O. Goelen: Self-portraitThe young prussian painter Otto Goelen arrived at Taormina for a brief visit, but he stayed there up to the death. Among musicians and conductors we remember Johannes Brahms, Leonard Bernstein, Nikita Magaloff, Richard Wagner. Among the men from cinema, theater and performance, who innumerable visited Taormina, we remember Michelangelo Antonioni, Ingmar Bergman, Francis Ford Coppola, Edward De Phillip, Marlene Deitrich, Eleonora Duse, Fred Fellini, Greta Politeness, Cary Grant, Marcello Mastroianni, Gregory Peck, Tyrone Power. Among the men of State, magnates of finance and ruling families, Willy Brandt, Lord Carrington, Alcide de Gasperi ,the kaiser William II, king Gustavus, Juan king of Bourbon, Huro Kekkonen, Mitterand, king Olaf, Grand Duke Paul from Russia, Sandro Pertini, Philippe from Orleans, Rothschild, Nelson Rockfeller, Humbert of Savoy.

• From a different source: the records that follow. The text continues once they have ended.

Lemma init_using_classes (e : Editor) (cfg : IndentBlockConfig) (classes : list string) :
  config_indentBlock e = Some cfg →
  cfg_classes cfg = Some classes →
  classes ≠ [] →
  commands e !! "indentBlock" = None →
  commands e !! "outdentBlock" = None →
  init e =
  Ok (mkEditor (config_indentBlock e) (config_heading_options e) (indentBlock_attribute e)
        (contentLanguageDirection e)
        (conversion e ++ [ TwoWay (classesDefinition classes) ])
        (styleProcessorRules e)
        (objects e ++ [ IndentBlockCommand (IndentUsingClasses forward classes);
                        IndentBlockCommand (IndentUsingClasses backward classes) ])
        (<["outdentBlock" := S (length (objects e))]>
           (<["indentBlock" := length (objects e)]> (commands e)))
        (schema e)).
Proof.
  intros Hcfg Hcls Hne Hi Ho. unfold init. rewrite Hcfg.
  assert (Hc : classes_condition cfg = true) by (apply classes_condition_true; eauto).
  rewrite Hc, Hcls. cbn [default].
  unfold _setupConversionUsingClasses, register.
  rewrite commands_add_fresh by exact Hi.
  unfold mbind, Result_bind.
  rewrite commands_add_fresh
    by (cbn [commands]; rewrite lookup_insert_ne by discriminate; exact Ho).
  cbn [objects commands conversion styleProcessorRules config_indentBlock
       config_heading_options indentBlock_attribute contentLanguageDirection schema].
  rewrite <- app_assoc, length_app. cbn [length app].
  rewrite Nat.add_1_r, ?Hcfg. reflexivity.
Qed.

Lemma init_using_offset (e : Editor) (cfg : IndentBlockConfig) :
  config_indentBlock e = Some cfg →
  classes_condition cfg = false →
  commands e !! "indentBlock" = None →
  commands e !! "outdentBlock" = None →
  init e =
  Ok (mkEditor (config_indentBlock e) (config_heading_options e) (indentBlock_attribute e)
        (contentLanguageDirection e)
        (conversion e ++ [ ForUpcast (upcastDefinition (marginProperty e));
                           ForDowncast (downcastDefinition (marginProperty e)) ])
        (styleProcessorRules e ++ [ addMarginRules ])
        (objects e ++
           [ IndentBlockCommand (IndentUsingOffset forward (cfg_attribute cfg)
                                   (cfg_offset cfg) (cfg_unit cfg));
             IndentBlockCommand (IndentUsingOffset backward (cfg_attribute cfg)
                                   (cfg_offset cfg) (cfg_unit cfg)) ])
        (<["outdentBlock" := S (length (objects e))]>
           (<["indentBlock" := length (objects e)]> (commands e)))
        (schema e)).
Proof.
  intros Hcfg Hc Hi Ho. unfold init. rewrite Hcfg, Hc.
  unfold _setupConversionUsingOffset, register, addStyleProcessorRules.
  rewrite commands_add_fresh by exact Hi.
  unfold mbind, Result_bind.
  rewrite commands_add_fresh
    by (cbn [commands]; rewrite lookup_insert_ne by discriminate; exact Ho).
  cbn [objects commands conversion styleProcessorRules config_indentBlock
       config_heading_options indentBlock_attribute contentLanguageDirection schema].
  rewrite <- !app_assoc, length_app. cbn [length app].
  rewrite Nat.add_1_r, ?Hcfg. reflexivity.
Qed.

Lemma commands_get_registered (e : Editor) (cmdName : string) (r : nat) (c : Command) :
  commands e !! cmdName = Some r →
  objects e !! r = Some c →
  commands_get cmdName e = Some c.
Proof. intros Hr Hc. unfold commands_get. rewrite Hr. exact Hc. Qed.

Lemma classesDefinition_view_class (classes : list string) :
  map_Forall (fun _ d => key d = "class") (tw_view (classesDefinition classes)).
Proof.
  unfold classesDefinition.
  assert (H : ∀ d0, map_Forall (fun _ d => key d = "class") (tw_view d0) →
    map_Forall (fun _ d => key d = "class")
      (tw_view (fold_left
        (fun definition className =>
           {| tw_model_key := tw_model_key definition;
              tw_model_values := tw_model_values definition ++ [ className ];
              tw_view := <[ className := {| key := "class"; value := ClassValue [ className ] |} ]>
                           (tw_view definition) |}) classes d0))).
  { induction classes as [| c cs IH]; intros d0 Hd0; [exact Hd0 |].
    cbn [fold_left]. apply IH. cbn [tw_view].
    by apply map_Forall_insert_2. }
  apply H. cbn [tw_view]. apply map_Forall_empty.
Qed.

Lemma commands_get_after_init (c : option IndentBlockConfig) (h : option (list HeadingOption))
    (a : option string) (d : LanguageDirection) (regs : list Registration)
    (rules : list StyleProcessorRules) (objs : list Command) (cmds : gmap string nat)
    (s : Schema.Schema) (c1 c2 : Command) :
  commands_get "indentBlock"
    (mkEditor c h a d regs rules (objs ++ [ c1; c2 ])
       (<["outdentBlock" := S (length objs)]> (<["indentBlock" := length objs]> cmds)) s)
    = Some c1
  ∧ commands_get "outdentBlock"
      (mkEditor c h a d regs rules (objs ++ [ c1; c2 ])
         (<["outdentBlock" := S (length objs)]> (<["indentBlock" := length objs]> cmds)) s)
    = Some c2.
Proof.
  unfold commands_get; cbn [commands objects]. split.
  - rewrite lookup_insert_ne by discriminate. rewrite lookup_insert_eq.
    cbn [mbind option_bind]. by apply list_lookup_middle.
  - rewrite lookup_insert_eq. cbn [mbind option_bind].
    rewrite lookup_app_r by lia.
    replace (S (length objs) - length objs)%nat with 1%nat by lia. reflexivity.
Qed.
(** [DayFromYear] of ECMA-262: the day number of 1 January of year [y]. *)
Definition DayFromYear (y : Z) : Z :=
  365 * (y - 1970) + (y - 1969) / 4 - (y - 1901) / 100 + (y - 1601) / 400.

Definition YearFromTime (t : Z) : Z := fst (fst (civil (Day t))).
(** Months count from 1 here, as they are printed. *)
Definition MonthFromTime (t : Z) : Z := snd (fst (civil (Day t))).
Definition DateFromTime (t : Z) : Z := snd (civil (Day t)).

Definition digit (n : Z) : ascii := ascii_of_nat (48 + Z.to_nat (n mod 10)).

(** [n] in decimal, padded with zeros to [w] digits (its [w] low digits). *)
Fixpoint pad (w : nat) (n : Z) : string :=
  match w with
  | O => EmptyString
  | S w' => pad w' (n / 10) ++ String (digit n) EmptyString
  end.

(** Years 0 to 9999 print as four digits, the others as a sign and six. *)
Definition isoYear (y : Z) : string :=
  if (0 <=? y) && (y <=? 9999) then pad 4 y
  else (if y <? 0 then "-" else "+") ++ pad 6 (Z.abs y).

Definition toISOString (t : Z) : string :=
  isoYear (YearFromTime t) ++ "-" ++ pad 2 (MonthFromTime t) ++ "-"
    ++ pad 2 (DateFromTime t) ++ "T" ++ pad 2 (HourFromTime t) ++ ":"
    ++ pad 2 (MinFromTime t) ++ ":" ++ pad 2 (SecFromTime t) ++ "."
    ++ pad 3 (msFromTime t) ++ "Z".

(** The date and the time of day of [toISOString], without the separators. *)
Definition compactRest (t : Z) : string :=
  pad 2 (MonthFromTime t) ++ pad 2 (DateFromTime t) ++ pad 2 (HourFromTime t)
    ++ pad 2 (MinFromTime t) ++ pad 2 (SecFromTime t) ++ pad 3 (msFromTime t).

End JsDate.

(** ** Values, errors and the calls the script makes *)

(** The JavaScript values that flow through the script besides plain strings:
    a property of a caught error is a string, [null] or [undefined]. *)
Inductive JsVal : Type :=
| JsUndefined
| JsNull
| JsString (s : string).

(** What [Array.prototype.join] prints for an element: [null] and
    [undefined] print as nothing. *)
Definition joinElement (v : JsVal) : string :=
  match v with
  | JsString s => s
  | JsUndefined | JsNull => ""
  end.

(** The error [execSync] throws carries the child's exit status ([None] for
    JavaScript's [null], when a signal ended it or it never started) and what
    was captured of its output. *)
Record ChildFailure : Type := mkChildFailure {
  status : option Z;
  stdout : JsVal;
  stderr : JsVal;
  error : JsVal
}.

Inductive JsError : Type :=
| ChildProcessError (f : ChildFailure)
| SystemError (code : string)
| SyntaxError (message : string)
| TypeError (message : string)
| Error (message : string).

(** [err.status] on a caught value, when it is a number. *)
Definition err_status (err : JsError) : option Z :=
  match err with ChildProcessError f => status f | _ => None end.

(** [err.status === n] on a caught value. *)
Definition status_is (err : JsError) (n : Z) : bool :=
  match err_status err with
  | Some s => s =? n
  | None => false
  end.

(** [err.stdout], [err.stderr] and [err.error] on a caught value. *)
Definition err_stdout (err : JsError) : JsVal :=
  match err with ChildProcessError f => stdout f | _ => JsUndefined end.
Definition err_stderr (err : JsError) : JsVal :=
  match err with ChildProcessError f => stderr f | _ => JsUndefined end.
Definition err_error (err : JsError) : JsVal :=
  match err with ChildProcessError f => error f | _ => JsUndefined end.

(** The options the script passes to [execSync]. *)
Record ExecOpts : Type := mkExecOpts {
  cwd : option string;
  encoding : option string;
  stdio : option string
}.

Definition no_opts : ExecOpts := mkExecOpts None None None.
Definition utf8 : ExecOpts := mkExecOpts None (Some "utf-8") None.
Definition inherit : ExecOpts := mkExecOpts None None (Some "inherit").

(** The calls of [node:fs].  The script imports the first five; [RmSync]
    stands for the removal a cleanup would make, which it never calls. *)
Inductive FsCall : Type :=
| MkdtempSync (prefix : string)
| ReadFileSync (path : string)
| WriteFileSync (path data : string)
| CopyFileSync (src dest : string)
| AppendFileSync (path data : string)
| RmSync (path : string).

(** The severities of the winston logger the script uses. *)
Inductive Level : Type := LError | LWarn | LInfo | LDebug.

(** A program: it returns, throws, ends the process, or makes a call and goes
    on with the answer.  A call that can fail is answered by the error it
    throws or by its result: the captured standard output of a child, the
    path [mkdtempSync] made, the content [readFileSync] read (the other file
    calls return nothing, and their answer is not looked at). *)
Inductive Prog (A : Type) : Type :=
| Ret (a : A)
| Throw (e : JsError)
| ProcessExit (code : Z)
| ExecSync (cmd : string) (opts : ExecOpts) (k : JsError + string -> Prog A)
| Fs (call : FsCall) (k : JsError + string -> Prog A)
| Logger (lvl : Level) (args : list JsVal) (k : Prog A)
| NewDate (k : Z -> Prog A).

Arguments Ret {A} a.
Arguments Throw {A} e.
Arguments ProcessExit {A} code.
Arguments ExecSync {A} cmd opts k.
Arguments Fs {A} call k.
Arguments Logger {A} lvl args k.
Arguments NewDate {A} k.

Fixpoint bind {A B : Type} (p : Prog A) (f : A -> Prog B) : Prog B :=
  match p with
  | Ret a => f a
  | Throw e => Throw e
  | ProcessExit c => ProcessExit c
  | ExecSync cmd o k => ExecSync cmd o (fun r => bind (k r) f)
  | Fs c k => Fs c (fun r => bind (k r) f)
  | Logger l a k => Logger l a (bind k f)
  | NewDate k => NewDate (fun t => bind (k t) f)
  end.

(** [try { p } catch (err) { h err }]: only a throw reaches the handler, the
    end of the process does not. *)
Fixpoint try_catch {A : Type} (p : Prog A) (h : JsError -> Prog A) : Prog A :=
  match p with
  | Ret a => Ret a
  | Throw e => h e
  | ProcessExit c => ProcessExit c
  | ExecSync cmd o k => ExecSync cmd o (fun r => try_catch (k r) h)
  | Fs c k => Fs c (fun r => try_catch (k r) h)
  | Logger l a k => Logger l a (try_catch k h)
  | NewDate k => NewDate (fun t => try_catch (k t) h)
  end.

Declare Scope prog_scope.
Delimit Scope prog_scope with prog.
Bind Scope prog_scope with Prog.

Notation "x <- p ;; q" := (bind p (fun x => q))
  (at level 61, p at next level, right associativity) : prog_scope.
Notation "p ;; q" := (bind p (fun _ => q))
  (at level 61, right associativity) : prog_scope.

Open Scope prog_scope.

(** The throwing calls of the JavaScript API. *)
Definition throwing {A : Type} (f : string -> A) (r : JsError + string)
  : Prog A :=
  match r with
  | inl e => Throw e
  | inr s => Ret (f s)
  end.

Definition execSync (cmd : string) (opts : ExecOpts) : Prog string :=
  ExecSync cmd opts (throwing (fun s => s)).
Definition mkdtempSync (prefix : string) : Prog string :=
  Fs (MkdtempSync prefix) (throwing (fun s => s)).
Definition readFileSync (path : string) : Prog string :=
  Fs (ReadFileSync path) (throwing (fun s => s)).
Definition writeFileSync (path data : string) : Prog unit :=
  Fs (WriteFileSync path data) (throwing (fun _ => tt)).
Definition copyFileSync (src dest : string) : Prog unit :=
  Fs (CopyFileSync src dest) (throwing (fun _ => tt)).
Definition appendFileSync (path data : string) : Prog unit :=
  Fs (AppendFileSync path data) (throwing (fun _ => tt)).
Definition newDate : Prog Z := NewDate (fun t => Ret t).
Definition process_exit {A : Type} (code : Z) : Prog A := ProcessExit code.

If we wanted to anchor the tourist modern history of Taormina to an initial date, we could settle down the date of 1870, year in which the Siracusa-Catania-Messina railroad was completed. Another important event is the inauguration in 1874 of the Hotel Timčo. In 1904 the most important hotels in Taormina, as it results in a publication printed in New York: San Domenico, Timčo, Metropole, Castello a Mare, Naumachie, Vittoria.
In more than one hundred years the tourism in Taormina have had ups and downs. But the town is still the dream of the tourists from all the world who love the beauties of nature and art.
Pietro Rizzo writes in his Tauromenium book: From the Tauro Mount, from the Theater, from the Vergin Mary of the Fortress Church and from the Castle, the sight flows freely from the mountains to the sea and to the coast horizon of the south toward Catania, through the slopes to the smoking crater of the immense and imposing Etna. Northward we could admire the lines of the coast, always beautiful and picturesque, which runs toward Messina. From those different places perspectives open out before our eyes and marvelous landscapes of light and color, fluffy distances and verdant hills, foreshortenings and rural profiles and steep and leaning cliffs, green balconies crowned of white cottages and sea beaches on which the shades of the beach houses are inverted reflected in the water under a clear and dazzling brightness. .
Filippo Calandruccio writes in Beehive: as reading The Thousand and One Nights one feels himself like Bulukiya, the joung sultan who goes around the roads of the world to meet Mohammed and to placate his anxiety of search which will be placated by an island seldom enchantment, very similar to the heaven of the Islam. Now this Taormina, glad island, is reality and is fable.